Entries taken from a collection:
Definition OsSchedTimeConvertFreq (oldFreq : Z) : K unit :=
  SchedTimeBaseInit;;
  TaskSchedTimeConvertFreq oldFreq;;
  OsSortLinkResponseTimeConvertFreq oldFreq;;
  OsSchedUpdateExpireTime.

Definition OsSchedInit : K Z :=
  for_loop 0 (Z.to_nat OS_PRIORITY_QUEUE_NUM) (fun pri => list_init (PriQueue pri));;
  modify (fun s => s <| g_queueBitmap := 0 |>);;
  match OsGetSortLinkAttribute OS_SORT_LINK_TASK with
  | None => mret LOS_NOK
  | Some l =>
      OsSortLinkInit l;;
      SchedTimeBaseInit;;
      mret LOS_OK
  end.

(** ** Choosing and switching tasks *)

(** [CLZ] of a 32-bit word that is not 0. *)
Definition CLZ (x : Z) : Z := 31 - Z.log2 x.

Definition OsGetTopTask : K Z :=
  bitmap ← gets g_queueBitmap;
  if negb (bitmap =? 0) then
    node ← list_first (PriQueue (CLZ bitmap));
    OS_TCB_FROM_PENDLIST node
  else gets g_idleTaskID.

(** The stack checks of los_task.c at a task switch.  The exception hooks only report. *)
Definition OsHandleRunTaskStackOverflow : K unit := fail AssertFail.
Definition OsHandleNewTaskStackOverflow : K unit :=
  tmp ← gets runTask;
  modify (fun s => s <| runTask := newTask s |>);;
  modify (fun s => s <| runTask := tmp |>).

Definition OsTaskSwitchCheck : K unit :=
  intSave ← LOS_IntLock;
  n ← gets newTask;
  n ← unwrap NullDeref n;
  nc ← get_tcb n;
  let endOfStack := u32 (topOfStack nc + stackSize nc) in
  run ← get_runTask;
  rc ← get_tcb run;
  w ← load32 (topOfStack rc);
  when (negb (w =? OS_TASK_MAGIC_WORD)) OsHandleRunTaskStackOverflow;;
  when ((stackPointer nc <=? topOfStack nc) || (endOfStack <? stackPointer nc))
    OsHandleNewTaskStackOverflow;;
  LOS_IntRestore intSave.

(** [OsSchedTaskSwitch] in its three parts: the running task is put back, the chosen task
    becomes the running one, the tick is set for it. *)
Definition OsSchedTaskSwitch_park (run : Z) : K unit :=
  c ← get_tcb run;
  if flag (taskStatus c) (Z.lor OS_TASK_STATUS_PEND_TIME OS_TASK_STATUS_DELAY) then
     OsAdd2SortLink (SortLinkNode run) (startTime c) (waitTimes c) OS_SORT_LINK_TASK
  else when (negb (flag (taskStatus c) OS_TASK_BLOCKED_STATUS)) (OsSchedTaskEnQueue run).

Definition OsSchedTaskSwitch_change (run new : Z) : K unit :=
  when (negb (run =? new)) (
    when LOSCFG_BASE_CORE_TSK_MONITOR OsTaskSwitchCheck;;
    status_clr run OS_TASK_STATUS_RUNNING;;
    status_set new OS_TASK_STATUS_RUNNING;;
    c ← get_tcb run;
    mod_tcb new (fun nc => nc <| startTime := startTime c |>)).

Definition OsSchedTaskSwitch_arm (run new : Z) : K unit :=
  nc ← get_tcb new;
  idle ← gets g_idleTaskID;
  precision ← gets g_tickResponsePrecision;
  let endTime := if negb (taskID nc =? idle) then u64 (startTime nc + timeSlice nc)
                 else OS_SCHED_MAX_RESPONSE_TIME - precision in
  respID ← gets g_schedResponseID;
  c ← get_tcb run;
  when (respID =? taskID c)
    (modify (fun s => s <| g_schedResponseTime := OS_SCHED_MAX_RESPONSE_TIME |>));;
  OsSchedSetNextExpireTime (taskID nc) endTime.

Definition OsSchedTaskSwitch : K bool :=
  run ← get_runTask;
  t ← OsGetCurrSchedTimeCycle;
  OsTimeSliceUpdate run t;;
  OsSchedTaskSwitch_park run;;
  new ← OsGetTopTask;
  modify (fun s => s <| newTask := Some new |>);;
  OsSchedTaskSwitch_change run new;;
  OsSchedTaskDeQueue new;;
  OsSchedTaskSwitch_arm run new;;
  mret (negb (run =? new)).

(** [ArchTaskSchedule] of sub/LiteOS_RTOS_FE.c. *)
Definition ArchTaskSchedule : K unit :=
  isSwitch ← OsSchedTaskSwitch;
  when isSwitch (
    n ← gets newTask;
    n ← unwrap NullDeref n;
    nc ← get_tcb n;
    run ← get_runTask;
    rc ← get_tcb run;
    modify (fun s => s <| runTask := newTask s |>);;
    Pthread_Schedule (taskID nc) (taskID rc)).

(** [OsCheckKernelRunning]. *)
Definition OsCheckKernelRunning : K bool :=
  sc ← gets g_taskScheduled;
  lock ← gets g_losTaskLock;
  mret (sc && (lock =? 0)).
(* ===== verification/SchedDelay.v ===== *)
(** The delay queue of the tasks: entering it, leaving it, and the wake-up of the tasks
    whose time has come. *)

From S2P Require Import Prelude DList Kernel Tick SortLink Mem Pmcu Sched SchedInv SchedOps.

(** ** Entering and leaving the delay queue *)

Lemma same_but_weaken (X Y : lnode → Prop) LS LS' :
  (∀ x, X x → Y x) → same_but X LS LS' → same_but Y LS LS'.
Proof. intros HXY [H1 H2]. split; [done|]. intros x hd Hx. apply H2. auto. Qed.

Section delay.
Context (idle : Z) (T : tasks) (LS : lists) (bm : Z) (HI : QInv idle T LS bm).
Context (t : Z) (c : LosTaskCB) (Et : T !! t = Some c) (Hl : live c).

Lemma delay_Some : ∃ xs, LS !! TaskSortLink = Some xs ∧ members LS TaskSortLink = xs.
Proof. destruct (q_delay HI) as [xs E]. exists xs. by rewrite (members_Some _ _ _ E). Qed.

Lemma trt_insert_ne x v :
  x ≠ SortLinkNode t →
  trt (<[t := c <| sortList_responseTime := v |>]> T) x = trt T x.
Proof.
  intros Hx. destruct x; try done. simpl. rewrite lookup_insert_ne; [done|]. congruence.
Qed.
(* ===== verification/Event.v ===== *)
(** Events (los_event.c): 32 flags and the tasks that wait for some of them. *)

From S2P Require Import Prelude DList Kernel Tick SortLink Mem Pmcu Sched.

Section Event.
  Context `{Config}.

Definition LOS_WAITMODE_AND : Z := 4.
Definition LOS_WAITMODE_OR : Z := 2.
Definition LOS_WAITMODE_CLR : Z := 1.

Definition LOS_MOD_EVENT : Z := 0x1c.
Definition LOS_ERRNO_EVENT_SETBIT_INVALID : Z := LOS_ERRNO_OS_ERROR LOS_MOD_EVENT 0x00.
Definition LOS_ERRNO_EVENT_READ_TIMEOUT : Z := LOS_ERRNO_OS_ERROR LOS_MOD_EVENT 0x01.
Definition LOS_ERRNO_EVENT_EVENTMASK_INVALID : Z := LOS_ERRNO_OS_ERROR LOS_MOD_EVENT 0x02.
Definition LOS_ERRNO_EVENT_READ_IN_INTERRUPT : Z := LOS_ERRNO_OS_ERROR LOS_MOD_EVENT 0x03.
Definition LOS_ERRNO_EVENT_FLAGS_INVALID : Z := LOS_ERRNO_OS_ERROR LOS_MOD_EVENT 0x04.
Definition LOS_ERRNO_EVENT_READ_IN_LOCK : Z := LOS_ERRNO_OS_ERROR LOS_MOD_EVENT 0x05.
Definition LOS_ERRNO_EVENT_PTR_NULL : Z := LOS_ERRNO_OS_ERROR LOS_MOD_EVENT 0x06.
Definition LOS_ERRNO_EVENT_NOT_INITIALIZED : Z := LOS_ERRNO_OS_ERROR LOS_MOD_EVENT 0x07.
Definition LOS_ERRNO_EVENT_SHOULD_NOT_DESTROYED : Z := LOS_ERRNO_OS_ERROR LOS_MOD_EVENT 0x08.
Definition LOS_ERRNO_EVENT_READ_IN_SYSTEM_TASK : Z := LOS_ERRNO_OS_ERROR LOS_MOD_EVENT 0x09.

(** [eventCB->uwEventID]. *)
Definition get_event (e : evptr) : K Z :=
  match e with
  | EvTask t => c ← get_tcb t; mret (event_uwEventID c)
  | EvUser u => m ← gets userEvents; unwrap NullDeref (m !! u)
  end.
Definition set_event (e : evptr) (v : Z) : K unit :=
  match e with
  | EvTask t => mod_tcb t (fun c => c <| event_uwEventID := v |>)
  | EvUser u => modify (fun s => s <| userEvents := <[u := v]> (userEvents s) |>)
  end.

Definition LOS_EventInit (eventCB : option evptr) : K Z :=
  match eventCB with
  | None => mret LOS_ERRNO_EVENT_PTR_NULL
  | Some e =>
      set_event e 0;;
      list_init (EventList e);;
      mret LOS_OK
  end.

(** The flags a read with this mask and mode is satisfied by; 0 for none. *)
Definition event_match (eventID eventMask mode : Z) : Z :=
  if flag mode LOS_WAITMODE_OR then
    if negb (Z.land eventID eventMask =? 0) then Z.land eventID eventMask else 0
  else
    if negb (eventMask =? 0) && (eventMask =? Z.land eventID eventMask)
    then Z.land eventID eventMask else 0.

(** [LOS_EventPoll(&eventCB->uwEventID, eventMask, mode)]. *)
Definition LOS_EventPoll (eventCB : option evptr) (eventMask mode : Z) : K Z :=
  match eventCB with
  | None => mret LOS_ERRNO_EVENT_PTR_NULL
  | Some e =>
      intSave ← LOS_IntLock;
      id ← get_event e;
      let ret := event_match id eventMask mode in
      when (negb (ret =? 0) && flag mode LOS_WAITMODE_CLR) (set_event e (Z.ldiff id ret));;
      LOS_IntRestore intSave;;
      mret ret
  end.

(** [(eventCB->stEventList.pstNext == NULL) || (eventCB->stEventList.pstPrev == NULL)]. *)
Definition event_uninitialized (e : evptr) : K bool :=
  gets (fun s => bool_decide (pstNext (dlheap s) (EventList e) = None) ||
                 bool_decide (pstPrev (dlheap s) (EventList e) = None)).

Definition OsEventReadParamCheck (eventCB : option evptr) (eventMask mode : Z) : K Z :=
  match eventCB with
  | None => mret LOS_ERRNO_EVENT_PTR_NULL
  | Some e =>
      u ← event_uninitialized e;
      mret (if (u : bool) then LOS_ERRNO_EVENT_NOT_INITIALIZED
        else if eventMask =? 0 then LOS_ERRNO_EVENT_EVENTMASK_INVALID
        else if flag eventMask LOS_ERRTYPE_ERROR then LOS_ERRNO_EVENT_SETBIT_INVALID
        else if (flag mode LOS_WAITMODE_OR && flag mode LOS_WAITMODE_AND)
             || negb (Z.ldiff mode (Z.lor LOS_WAITMODE_OR
                        (Z.lor LOS_WAITMODE_AND LOS_WAITMODE_CLR)) =? 0)
             || negb (flag mode (Z.lor LOS_WAITMODE_OR LOS_WAITMODE_AND))
        then LOS_ERRNO_EVENT_FLAGS_INVALID
        else LOS_OK)
  end.

(** [LOS_EventRead] after [LOS_Schedule()]. *)
Definition LOS_EventRead_resume (runTsk : Z) (e : evptr) (eventMask mode : Z) : K Z :=
  intSave ← LOS_IntLock;
  t ← status_flag runTsk OS_TASK_STATUS_TIMEOUT;
  if (t : bool) then
    status_clr runTsk OS_TASK_STATUS_TIMEOUT;;
    LOS_IntRestore intSave;;
    mret LOS_ERRNO_EVENT_READ_TIMEOUT
  else
    ret ← LOS_EventPoll (Some e) eventMask mode;
    LOS_IntRestore intSave;;
    mret ret.

Definition LOS_EventRead (eventCB : option evptr) (mask mode timeOut : Z)
    : K (outcome Z) :=
  ret ← OsEventReadParamCheck eventCB mask mode;
  if negb (ret =? LOS_OK) then mret (Done ret)
  else
    e ← unwrap NullDeref eventCB;
    active ← ArchIsIntActive;
    if (active : bool) then mret (Done LOS_ERRNO_EVENT_READ_IN_INTERRUPT)
    else
      run ← get_runTask;
      sys ← status_flag run OS_TASK_FLAG_SYSTEM_TASK;
      if (sys : bool) then mret (Done LOS_ERRNO_EVENT_READ_IN_SYSTEM_TASK)
      else
        intSave ← LOS_IntLock;
        ret ← LOS_EventPoll (Some e) mask mode;
        if ret =? 0 then
          if timeOut =? 0 then LOS_IntRestore intSave;; mret (Done ret)
          else
            lock ← gets g_losTaskLock;
            if negb (lock =? 0) then
              LOS_IntRestore intSave;; mret (Done LOS_ERRNO_EVENT_READ_IN_LOCK)
            else
              runTsk ← get_runTask;
              mod_tcb runTsk (fun c => c <| eventMask := mask |>);;
              mod_tcb runTsk (fun c => c <| eventMode := mode |>);;
              OsSchedTaskWait (EventList e) timeOut;;
              LOS_IntRestore intSave;;
              schedule_then (LOS_EventRead_resume runTsk e mask mode)
        else
          LOS_IntRestore intSave;;
          mret (Done ret).

(** Whether a write of [events] that makes the flags [eventID] wakes the waiting task. *)
Definition event_wakes (c : LosTaskCB) (eventID events : Z) : bool :=
  (flag (eventMode c) LOS_WAITMODE_OR && negb (Z.land (eventMask c) events =? 0)) ||
  (flag (eventMode c) LOS_WAITMODE_AND && (Z.land (eventMask c) eventID =? eventMask c)).

(** The [for] loop over the waiting tasks; the result is [exitFlag]. *)
Fixpoint LOS_EventWrite_loop (fuel : nat) (e : evptr) (node : lnode) (events : Z)
    (exitFlag : bool) : K bool :=
  if decide (node = EventList e) then mret exitFlag
  else
    match fuel with
    | O => fail OutOfFuel
    | S fuel =>
        resumedTask ← OS_TCB_FROM_PENDLIST node;
        next ← list_first node;
        c ← get_tcb resumedTask;
        id ← get_event e;
        if event_wakes c id events then
          OsSchedTaskWake resumedTask;;
          LOS_EventWrite_loop fuel e next events true
        else LOS_EventWrite_loop fuel e next events exitFlag
    end.

Definition LOS_EventWrite (eventCB : option evptr) (events : Z) : K Z :=
  match eventCB with
  | None => mret LOS_ERRNO_EVENT_PTR_NULL
  | Some e =>
      u ← event_uninitialized e;
      if (u : bool) then mret LOS_ERRNO_EVENT_NOT_INITIALIZED
      else if flag events LOS_ERRTYPE_ERROR then mret LOS_ERRNO_EVENT_SETBIT_INVALID
      else
        intSave ← LOS_IntLock;
        id ← get_event e;
        set_event e (Z.lor id events);;
        empty ← list_empty (EventList e);
        if negb empty then
          first ← list_first (EventList e);
          fuel ← gets (fun s => size (dlheap s));
          exitFlag ← LOS_EventWrite_loop fuel e first events false;
          LOS_IntRestore intSave;;
          when exitFlag LOS_Schedule;;
          mret LOS_OK
        else
          LOS_IntRestore intSave;;
          mret LOS_OK
  end.

Definition LOS_EventDestroy (eventCB : option evptr) : K Z :=
  match eventCB with
  | None => mret LOS_ERRNO_EVENT_PTR_NULL
  | Some e =>
      intSave ← LOS_IntLock;
      empty ← list_empty (EventList e);
      if negb empty then
        LOS_IntRestore intSave;;
        mret LOS_ERRNO_EVENT_SHOULD_NOT_DESTROYED
      else
        dl_op (fun h => Some (set_prev (set_next h (EventList e) None) (EventList e) None));;
        LOS_IntRestore intSave;;
        mret LOS_OK
  end.

Definition LOS_EventClear (eventCB : option evptr) (mask : Z) : K Z :=
  match eventCB with
  | None => mret LOS_ERRNO_EVENT_PTR_NULL
  | Some e =>
      intSave ← LOS_IntLock;
      id ← get_event e;
      set_event e (Z.land id mask);;
      LOS_IntRestore intSave;;
      mret LOS_OK
  end.

End Event.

Work required: As listed above, the lines from the line with "sc ← gets g_taskScheduled;" to the line with "whose time has come. *)" are to be echoed exactly, with both ends included and nothing added.

Answer space:
  sc ← gets g_taskScheduled;
  lock ← gets g_losTaskLock;
  mret (sc && (lock =? 0)).
(* ===== verification/SchedDelay.v ===== *)
(** The delay queue of the tasks: entering it, leaving it, and the wake-up of the tasks
    whose time has come. *)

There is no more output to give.